= What is required =
Up to and including the line containing "their runs. *)", please reproduce the lines of the listing below, starting from the top.

= Dataset =
(* ===== verification/QueueWitness.v ===== *)
(** * A concrete queue

    Two workers on the queue of one organization whose pages this projection
    writes.  The theorems of [WorkQueueSpec] and [ClaimSpec] are applied to
    their runs. *)

From S2P Require Import Prelude GoJson Sha256 Bytes Base64 Float64 Domain Concrete Schema Store Tx Keys Records Schedule Fence MutationRead Mutation MutationSpec NodeDelete DeleteSpec SubtreeSpec Sequence SearchAccess WorkQueue WorkQueueSpec ClaimSpec Scenario.

(** ** The store *)

Definition index_name : string := "nodes-1".

Definition idle_store : gmap (list elem) value :=
  <[searchIndexKey := VText index_name]>
  (<[searchProjectionStateKey org := VProjection (mkProjectionState SearchRendererVersion searchProjectionFormat EmptyString 0)]> ∅).

Definition q_idle : txst := mkTx idle_store [].

Definition the_bucket : Z := Eval vm_compute in searchBucket org 101%N.

Lemma the_bucket_eq : searchBucket org 101%N = the_bucket.
Proof. vm_compute. reflexivity. Qed.

(** A node is scheduled, one worker claims it. *)
Definition schedule_101 : queueOp := OpSchedule 300 org 101%N searchChangeContent.
Definition claim_by (owner : string) (now : gotime) : queueOp := OpClaim (fun _ => now) CLive the_bucket owner 60.

Definition pending_records : list (key * value) := Eval vm_compute in records (after (perform schedule_101) q_idle).
Definition q_pending : txst := stored pending_records.
Definition leased_records : list (key * value) := Eval vm_compute in records (after (perform (claim_by "a" 1000)) q_pending).
Definition q_leased : txst := stored leased_records.

Definition work_a : Work :=
  mkLeased org 101%N 1 "1" EmptyString EmptyString 0 PhasePages false 300 "a" 1060 CLive index_name EmptyString.

Definition failure : Failure := mkFailure "engine refused the page" true 0 None.
Definition released_records : list (key * value) := Eval vm_compute in records (after (perform (OpRelease 1010 1011 work_a failure)) q_leased).
Definition q_released : txst := stored released_records.

Lemma step_eq op st items res :
  tx_changes st = [] ->
  match perform op st with Ok (st', r) => (records st', tx_changes st', r) = (items, [], res) | Err _ => False end ->
  perform op st = Ok (stored items, res).
Proof.
  intros Hc. destruct (perform op st) as [[[s c] r]|e]; [|done]. cbn. intros [= <- -> ->]. unfold stored, records. cbn.
  by rewrite list_to_map_to_list.
Qed.

Lemma scheduled_eq : perform schedule_101 q_idle = Ok (q_pending, None).
Proof. apply step_eq; [reflexivity|vm_compute; reflexivity]. Qed.
Lemma claimed_eq : perform (claim_by "a" 1000) q_pending = Ok (q_leased, Some work_a).
Proof. apply step_eq; [reflexivity|vm_compute; reflexivity]. Qed.
(** Another worker finds nothing while the lease lasts. *)
Lemma refused_eq : perform (claim_by "b" 1050) q_leased = Ok (q_leased, None).
Proof. apply step_eq; [reflexivity|vm_compute; reflexivity]. Qed.
Lemma released_eq : perform (OpRelease 1010 1011 work_a failure) q_leased = Ok (q_released, None).
Proof. apply step_eq; [reflexivity|vm_compute; reflexivity]. Qed.
Lemma waiting_eq : perform (claim_by "b" 1050) q_released = Ok (q_released, None).
Proof. apply step_eq; [reflexivity|vm_compute; reflexivity]. Qed.

(** ** Its invariants *)

Lemma stored_test (test : key * value -> bool) (m : gmap key value) k v :
  forallb test (map_to_list m) = true -> fget m k = Some v -> test (k, v) = true.
Proof.
  intros Hall Hv. cbn in Hv. rewrite forallb_forall in Hall. apply Hall, list_elem_of_In, elem_of_map_to_list, Hv.
Qed.

Lemma idle_absent f k : f ∈ ["search_work"; "search_age"] -> family k = f -> fget idle_store k = None.
Proof.
  intros Hf Hk. apply (absent_family idle_store f); [|done]. rewrite !elem_of_cons, elem_of_nil in Hf.
  destruct Hf as [->|[->|[]]]; vm_compute; reflexivity.
Qed.

Lemma idle_inv : WorkInv idle_store.
Proof.
  split.
  - intros c o n v. rewrite (idle_absent "search_work") by (done || set_solver). discriminate.
  - intros c t o n v. rewrite (idle_absent "search_age") by (done || set_solver). discriminate.
Qed.

Lemma idle_current : CurrentInv idle_store.
Proof. intros c o n r. unfold pending. rewrite (idle_absent "search_work") by (done || set_solver). discriminate. Qed.

Lemma scheduled_step : op_step schedule_101 idle_store (tx_kv q_pending) None.
Proof. exact (perform_step _ q_idle _ _ idle_inv scheduled_eq). Qed.

Lemma pending_inv : WorkInv (tx_kv q_pending).
Proof. exact (os_inv _ _ _ _ scheduled_step). Qed.

Lemma leased_inv : WorkInv (tx_kv q_leased).
Proof. exact (os_inv _ _ _ _ (perform_step _ q_pending _ _ pending_inv claimed_eq)). Qed.

Definition age_test (i : key * value) : bool :=
  negb (bool_decide (searchAgePrefix WorkClassLive the_bucket `prefix_of` i.1)) ||
  bool_decide (i.1 = searchAgeKey WorkClassLive the_bucket 300 org 101%N).

Definition work_test (i : key * value) : bool :=
  negb (bool_decide (family i.1 = "search_work")) || bool_decide (i.1 = searchWorkKey WorkClassLive the_bucket org 101%N).

Lemma pending_only (c : workClass) o n r :
  pending (tx_kv q_pending) c o n = Some r -> c = CLive /\ o = org /\ n = 101%N /\ r = mkWork org 101%N 1 1 false 300.
Proof.
  intros Hp. apply pending_Some in Hp; [|exact pending_inv].
  assert (forallb work_test (map_to_list (tx_kv q_pending : gmap key value)) = true) as Ht by (vm_compute; reflexivity).
  pose proof (stored_test work_test (tx_kv q_pending) _ _ Ht Hp) as H. unfold work_test in H. cbn [fst] in H.
  rewrite (bool_decide_true (family _ = _)) in H by reflexivity. cbn [negb orb] in H. apply bool_decide_eq_true in H.
  rewrite H in Hp. vm_compute in Hp. injection Hp as <-.
  apply searchWorkKey_inj in H as (Hc & _ & -> & ->).
  exact (conj (class_name_inj c CLive Hc) (conj eq_refl (conj eq_refl eq_refl))).
Qed.

Lemma q_pending_readable : readable (tx_kv q_pending) CLive the_bucket index_name EmptyString.
Proof.
  split.
  - exact pending_inv.
  - exact (os_current _ _ _ _ scheduled_step idle_current).
  - exists (mkScope index_name None). split; [vm_compute; reflexivity|]. split; reflexivity.
  - intros k v Hpre Hv. exists 300%Z, org, 101%N.
    assert (forallb age_test (map_to_list (tx_kv q_pending : gmap key value)) = true) as Ht by (vm_compute; reflexivity).
    pose proof (stored_test age_test (tx_kv q_pending) _ _ Ht Hv) as H. unfold age_test in H. cbn [fst] in H.
    rewrite (bool_decide_true (_ `prefix_of` _)) in H by exact Hpre. cbn [negb orb] in H. apply bool_decide_eq_true in H.
    rewrite H. unfold age_key. rewrite the_bucket_eq. reflexivity.
  - intros o n r (_ & -> & -> & ->)%pending_only _. split; [|split].
    + exists (mkProjectionState SearchRendererVersion searchProjectionFormat EmptyString 0). split; vm_compute; reflexivity.
    + exists None. vm_compute. reflexivity.
    + eexists. vm_compute. reflexivity.
Qed.

(** ** The theorems on it *)

Lemma leased_run : queue_run (tx_kv q_leased) [(claim_by "b" 1050, None)] (tx_kv q_leased).
Proof. eapply run_step; [exact refused_eq|constructor]. Qed.





Lemma claim_oldest_free_witness : readable (tx_kv q_pending) CLive the_bucket index_name EmptyString /\
  exists st res, claimBucket (fun _ => 1000%Z) CLive the_bucket "a" 60 (mkTx (tx_kv q_pending) []) = Ok (st, res).
Proof.
  split; [exact q_pending_readable|].
  destruct (claim_oldest_free CLive the_bucket "a" 60 1000 index_name EmptyString (tx_kv q_pending) q_pending_readable
    ltac:(apply (bool_decide_unpack _); vm_compute; exact I)) as (st & res & E & _). exists st, res. exact E.
Defined.

Lemma claimOrder_fair_witness : exists p, p ∈ [mkPendingBucket 7 [TInt 2]; mkPendingBucket 9 [TInt 1]] /\
  head (claimOrder [mkPendingBucket 7 [TInt 2]; mkPendingBucket 9 [TInt 1]] 0) = Some (pb_bucket p).
Proof.
  destruct (proj2 (claimOrder_fair [mkPendingBucket 7 [TInt 2]; mkPendingBucket 9 [TInt 1]] 0) ltac:(discriminate)) as (p & Hin & Hh & _).
  exists p. split; [exact Hin|exact Hh].
Defined.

= Output =
(* ===== verification/QueueWitness.v ===== *)
(** * A concrete queue

    Two workers on the queue of one organization whose pages this projection
    writes.  The theorems of [WorkQueueSpec] and [ClaimSpec] are applied to
    their runs. *)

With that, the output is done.